Every line of the material is to be given again exactly.
(Beginning of Data to process)
(** * Citi Bike dashboard: the aggregation layer of [st_dashboard_Part_2.py]

    A shallow embedding of the data handling of the Streamlit dashboard
    (loading, season derivation, season and rider-type filters, station
    ranking, hourly distribution with its peak, the summary page) and of
    the way the pages touch the two cached data frames.

    Conventions.
    - A pandas cell that may be null (NaN, NaT, None) is an [option].
    - Python integers are [Z]; the values [get_season] can be applied to
      are a small type of Python values, [pyval].
    - A Python exception is a constructor of [exn]; code that can raise
      returns a [result].
    - pandas itself is not part of the repository: [dropna], [isin],
      [groupby(..).size()], [sort_values], [head], [idxmax], [loc] and
      [index[0]] are modelled by their documented behaviour.  The text
      parser behind [pd.to_datetime] is not modelled: a CSV cell of a
      time column is represented by what the parser makes of it. *)

From Stdlib Require Import List ZArith QArith Bool String Ascii Lia.
From Stdlib Require Import DecimalString DecimalPos DecimalZ.
From Stdlib Require Import Permutation Sorted.
Import ListNotations.
Open Scope string_scope.
Open Scope list_scope.
Open Scope Z_scope.

(** ** Python values and exceptions *)

Inductive exn : Type :=
| IndexError
| ValueError
| KeyError.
(End of Data to process)
• Answer below:
(** * Citi Bike dashboard: the aggregation layer of [st_dashboard_Part_2.py]

    A shallow embedding of the data handling of the Streamlit dashboard
    (loading, season derivation, season and rider-type filters, station
    ranking, hourly distribution with its peak, the summary page) and of
    the way the pages touch the two cached data frames.

    Conventions.
    - A pandas cell that may be null (NaN, NaT, None) is an [option].
    - Python integers are [Z]; the values [get_season] can be applied to
      are a small type of Python values, [pyval].
    - A Python exception is a constructor of [exn]; code that can raise
      returns a [result].
    - pandas itself is not part of the repository: [dropna], [isin],
      [groupby(..).size()], [sort_values], [head], [idxmax], [loc] and
      [index[0]] are modelled by their documented behaviour.  The text
      parser behind [pd.to_datetime] is not modelled: a CSV cell of a
      time column is represented by what the parser makes of it. *)

From Stdlib Require Import List ZArith QArith Bool String Ascii Lia.
From Stdlib Require Import DecimalString DecimalPos DecimalZ.
From Stdlib Require Import Permutation Sorted.
Import ListNotations.
Open Scope string_scope.
Open Scope list_scope.
Open Scope Z_scope.

(** ** Python values and exceptions *)

Inductive exn : Type :=
| IndexError
| ValueError
| KeyError.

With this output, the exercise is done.